[Dataset entries]
########################################
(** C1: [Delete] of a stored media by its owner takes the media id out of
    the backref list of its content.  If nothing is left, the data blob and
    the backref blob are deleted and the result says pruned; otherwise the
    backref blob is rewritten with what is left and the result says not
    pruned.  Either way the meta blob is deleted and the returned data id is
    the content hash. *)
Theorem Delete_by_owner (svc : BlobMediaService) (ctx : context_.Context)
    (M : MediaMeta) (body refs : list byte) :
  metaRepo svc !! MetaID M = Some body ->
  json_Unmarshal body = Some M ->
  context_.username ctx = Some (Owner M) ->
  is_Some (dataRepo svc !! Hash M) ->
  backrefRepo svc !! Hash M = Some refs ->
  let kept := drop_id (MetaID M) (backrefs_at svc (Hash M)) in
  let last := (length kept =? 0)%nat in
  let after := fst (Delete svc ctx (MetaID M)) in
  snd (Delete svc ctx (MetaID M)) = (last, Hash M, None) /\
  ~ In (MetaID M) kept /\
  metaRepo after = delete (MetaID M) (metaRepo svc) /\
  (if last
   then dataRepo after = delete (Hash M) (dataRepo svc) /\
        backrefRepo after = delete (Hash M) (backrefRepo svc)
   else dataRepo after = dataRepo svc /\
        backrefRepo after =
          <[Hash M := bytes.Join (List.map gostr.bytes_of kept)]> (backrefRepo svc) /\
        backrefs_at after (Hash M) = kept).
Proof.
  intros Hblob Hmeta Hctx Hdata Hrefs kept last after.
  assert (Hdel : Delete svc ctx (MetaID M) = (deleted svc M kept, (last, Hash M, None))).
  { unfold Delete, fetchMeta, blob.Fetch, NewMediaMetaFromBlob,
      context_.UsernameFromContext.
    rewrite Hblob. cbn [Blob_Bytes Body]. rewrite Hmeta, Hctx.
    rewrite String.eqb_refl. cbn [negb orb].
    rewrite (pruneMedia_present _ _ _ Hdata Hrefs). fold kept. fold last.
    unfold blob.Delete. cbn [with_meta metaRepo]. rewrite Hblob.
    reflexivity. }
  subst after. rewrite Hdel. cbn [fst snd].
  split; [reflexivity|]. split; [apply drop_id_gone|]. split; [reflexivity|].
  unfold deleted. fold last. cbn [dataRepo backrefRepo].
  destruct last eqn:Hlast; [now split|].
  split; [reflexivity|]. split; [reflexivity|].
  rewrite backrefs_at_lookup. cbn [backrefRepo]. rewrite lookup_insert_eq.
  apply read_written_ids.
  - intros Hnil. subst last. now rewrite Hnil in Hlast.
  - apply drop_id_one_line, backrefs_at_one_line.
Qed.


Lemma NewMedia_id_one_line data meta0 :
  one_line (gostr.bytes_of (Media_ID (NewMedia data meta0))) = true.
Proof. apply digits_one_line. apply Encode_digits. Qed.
########################################
#### [DIRECTIONS]
The lines above that hold "after" are the result; show every one of them.

#### [EXPECTED OUTPUT]
  let after := fst (Delete svc ctx (MetaID M)) in
  metaRepo after = delete (MetaID M) (metaRepo svc) /\
   then dataRepo after = delete (Hash M) (dataRepo svc) /\
        backrefRepo after = delete (Hash M) (backrefRepo svc)
   else dataRepo after = dataRepo svc /\
        backrefRepo after =
        backrefs_at after (Hash M) = kept).
  intros Hblob Hmeta Hctx Hdata Hrefs kept last after.
  subst after. rewrite Hdel. cbn [fst snd].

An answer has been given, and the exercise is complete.